In order to better understand future climate trends, scientists are attempting to unearth and examine the information from the past. With the use of mineral deposits found in White Moon Cave in Northern California, researchers have been examining the effects of the abrupt drop in global temperatures that took place around 8,200 years ago, the so-called 8.2-kiloyear event.
According to recent evidence, wildfires in California were closely related to oscillations between high wetness and aridity. The participating researchers from Johannes Gutenberg University Mainz (JGU) in Germany, Vanderbilt University in Nashville, USA, and Northumbria University in Newcastle upon Tyne in the UK have concluded that such events are likely to become more common in the face of human-induced climate change. The corresponding article has been published recently in Nature Communications.
Stalagmites as a valuable archive of climate data
Our seasons, water supplies, plants, and soil are already obviously impacted by climate change, as are their repercussions. In semi-arid areas, such as those in the west of North America, wildfire rates and intensities are already higher than what might be predicted based on historical data.

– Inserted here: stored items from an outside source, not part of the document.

(* ===== verification/StartProps.v ===== *)
(** * Privileges are dropped before the network is used

    main starts as root.  Up to the point where it has given up its user and group
    for good it asks nothing of the network and tells the worker nothing. *)

From S2P Require Import Prelude CLib CString StrBuf StrFmt AddrMask PeerParser Config World Fs Tinc NumericHost.
From S2P Require Import ConfigInit Daemon Http Crypto Sample Request Worker Main.

(** Requests that neither use the network nor command the worker. *)
Definition offline (e : event) : Prop :=
  match e with EGetaddrinfo _ _ | EConnect _ _ | ESend _ | ERecv _ | EHandler _ => False | _ => True end.

Section Offline.
Context `{Allocator} `{Resolver} `{Environment} `{ConfigParser}.

Ltac off := emits_tac; done || auto with emits.

Lemma fs_mkdir_p_offline fuel path mode : emits offline (fs_mkdir_p fuel path mode).
Proof. revert path; induction fuel as [|fuel IH]; intros; cbn [fs_mkdir_p]; unfold sys_mkdir; off. Qed.

Lemma fs_read_file_offline s name : emits offline (fs_read_file s name).
Proof. unfold fs_read_file, sys_read_file. off. Qed.

Lemma tinc_get_version_offline c : emits offline (tinc_get_version c).
Proof. unfold tinc_get_version, fs_backticks_exec, sys_popen. off. Qed.
#[local] Hint Resolve fs_mkdir_p_offline fs_read_file_offline tinc_get_version_offline : emits.

Lemma init_settings_offline c : emits offline (init_settings c).
Proof. unfold init_settings, sys_stat, sys_getpwnam. off. Qed.

Lemma init_files_offline c : emits offline (init_files c).
Proof. unfold init_files, sys_stat. off. Qed.
#[local] Hint Resolve init_settings_offline init_files_offline : emits.

Lemma config_init_offline c : emits offline (config_init c).
Proof. unfold config_init, sys_read_file. off. Qed.

Lemma tun_offline : emits offline tun_check_or_create.
Proof. unfold tun_check_or_create, tun_create_dev, sys_access, sys_mkdir, sys_mknod. off. Qed.

Lemma daemonize_offline : emits offline daemonize.
Proof. unfold daemonize, sys_fork, sys_setsid, sys_chdir. off. Qed.

Lemma pidfile_offline name : emits offline (pidfile_create_pidfile name).
Proof.
  unfold pidfile_create_pidfile, sys_open_excl, sys_open_write, sys_unlink, sys_getpid, sys_write, sys_chmod. off.
Qed.

Lemma fire_up_offline : emits offline fire_up_tincd_handler.
Proof. unfold fire_up_tincd_handler, sys_pipe, sys_fork, sys_worker_ready. off. Qed.

Lemma check_root_offline : emits offline main_check_root.
Proof. unfold main_check_root, sys_getuid. off. Qed.

End Offline.

Section Start.
Context `{Allocator} `{Resolver} `{Environment} `{ConfigParser} `{OpenSSL} `{Zlib}.
Variable fuel rounds : nat.
Variable httpres : Z.
Variable t0 : trace.

(** [main] under each network, from the history [t] on: either it comes to serve with
    the ids of the configuration granted, and nothing but offline requests before, or
    it stays offline and the network plays no part in it. *)
Definition serves (m : Network -> io (option Z)) (t : trace) : Prop :=
  exists pid config agent gone,
    Forall offline gone /\
    os_setgid (t0 ++ gone) (cf_tincd_gid config) = true /\
    os_setuid (t0 ++ gone ++ [ESetgid (cf_tincd_gid config)]) (cf_tincd_uid config) = true /\
    forall N : Network, m N t =
      (r ← main_serve fuel agent httpres pid rounds config; mret (Some r))
        (t0 ++ gone ++ [ESetgid (cf_tincd_gid config); ESetuid (cf_tincd_uid config)]).

Definition stays_offline (m : Network -> io (option Z)) (t : trace) : Prop :=
  (forall N N', m N t = m N' t) /\
  (forall N r t', m N t = Ret (r, t') -> exists new, t' = t0 ++ new /\ Forall offline new).

Definition starts (m : Network -> io (option Z)) (t : trace) : Prop := serves m t \/ stays_offline m t.

(** The history so far. *)
Definition quiet_until (t : trace) : Prop := exists gone, t = t0 ++ gone /\ Forall offline gone.

Lemma quiet_more t new : quiet_until t -> Forall offline new -> quiet_until (t ++ new).
Proof using Type.
  intros (g & -> & Hg) Hn. exists (g ++ new). rewrite app_assoc. split; [done | by apply Forall_app].
Qed.

Lemma starts_bind {A} (m : io A) (f : Network -> A -> io (option Z)) t :
  emits offline m -> quiet_until t -> (forall a t1, quiet_until t1 -> starts (fun N => f N a) t1) ->
  starts (fun N => m ≫= f N) t.
Proof using Type.
  intros Hm Hq Hf. destruct (m t) as [[a t1]|n tn|] eqn:E.
  - destruct (emits_run _ _ _ _ _ Hm E) as (new & -> & Hn).
    assert (forall N, (m ≫= f N) t = f N a (t ++ new)) as Eq by (intros N; unfold mbind, io_bind; by rewrite E).
    destruct (Hf a _ (quiet_more _ _ Hq Hn)) as [(pid & c & ag & g & Hg & H1' & H2' & Es)|[Hs1 Hs2]].
    + left. exists pid, c, ag, g. split_and!; [done..|]. intros N. by rewrite Eq.
    + right. split; [intros N N'; by rewrite !Eq | intros N r t'; rewrite Eq; by apply Hs2].
  - right. split; intros; unfold mbind, io_bind in *; rewrite E in *; done.
  - right. split; intros; unfold mbind, io_bind in *; rewrite E in *; done.
Qed.

Lemma starts_ret r t : quiet_until t -> starts (fun _ => mret r) t.
Proof using Type. intros Hq. right. split; [done|]. intros N r' t' [_ ->]%io_ret_inv. exact Hq. Qed.

Lemma starts_exit n t : starts (fun _ => io_exit n) t.
Proof using Type. right. by split. Qed.

(** The two calls that give the privileges up. *)
Lemma starts_drop agent pid config t :
  quiet_until t ->
  starts (fun N => g ← sys_setgid (cf_tincd_gid config);
                   if negb g then io_exit 1
                   else u ← sys_setuid (cf_tincd_uid config);
                        if negb u then io_exit 1
                        else r ← main_serve fuel agent httpres pid rounds config; mret (Some r)) t.
Proof using Type.
  intros (gone & -> & Hg). destruct (os_setgid (t0 ++ gone) (cf_tincd_gid config)) eqn:Eg.
  2: { right. split; intros; unfold sys_setgid, request, mbind, io_bind in *; rewrite Eg in *; done. }
  destruct (os_setuid (t0 ++ gone ++ [ESetgid (cf_tincd_gid config)]) (cf_tincd_uid config)) eqn:Eu.
  - left. exists pid, config, agent, gone. split_and!; [done..|]. intros N.
    unfold sys_setgid, sys_setuid, request, mbind, io_bind. rewrite Eg. cbn [negb].
    rewrite <- app_assoc, Eu. cbn [negb]. by rewrite <- !app_assoc.
  - right. split; intros; unfold sys_setgid, sys_setuid, request, mbind, io_bind in *; rewrite Eg in *;
      cbn [negb] in *; rewrite <- app_assoc, Eu in *; done.
Qed.


End Start.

It is beneficial to have a deeper understanding of the historical context in order to forecast potential future events. Chemical compound traces have been preserved in readily datable climate archives that span thousands of years. These substances shed light on the current environmental circumstances as well as continental and regional climatic changes.
We are likely to witness an increasing frequency of both climate whiplash and wildfire activity because of human-made global warming. The climate in the region in question is thus progressively coming to resemble that of 8,000 years ago, although under very different circumstances. The climate whiplash back then was caused by natural environmental variations. Today it is us humans who are wielding the whip.
Julia Homann
Speleothems, which are a variety of mineral deposits that collect in caves, offer one of the most dated and comprehensive climate archives of this kind. As a result of their consistent growth pattern, stalagmites are of special relevance in this context.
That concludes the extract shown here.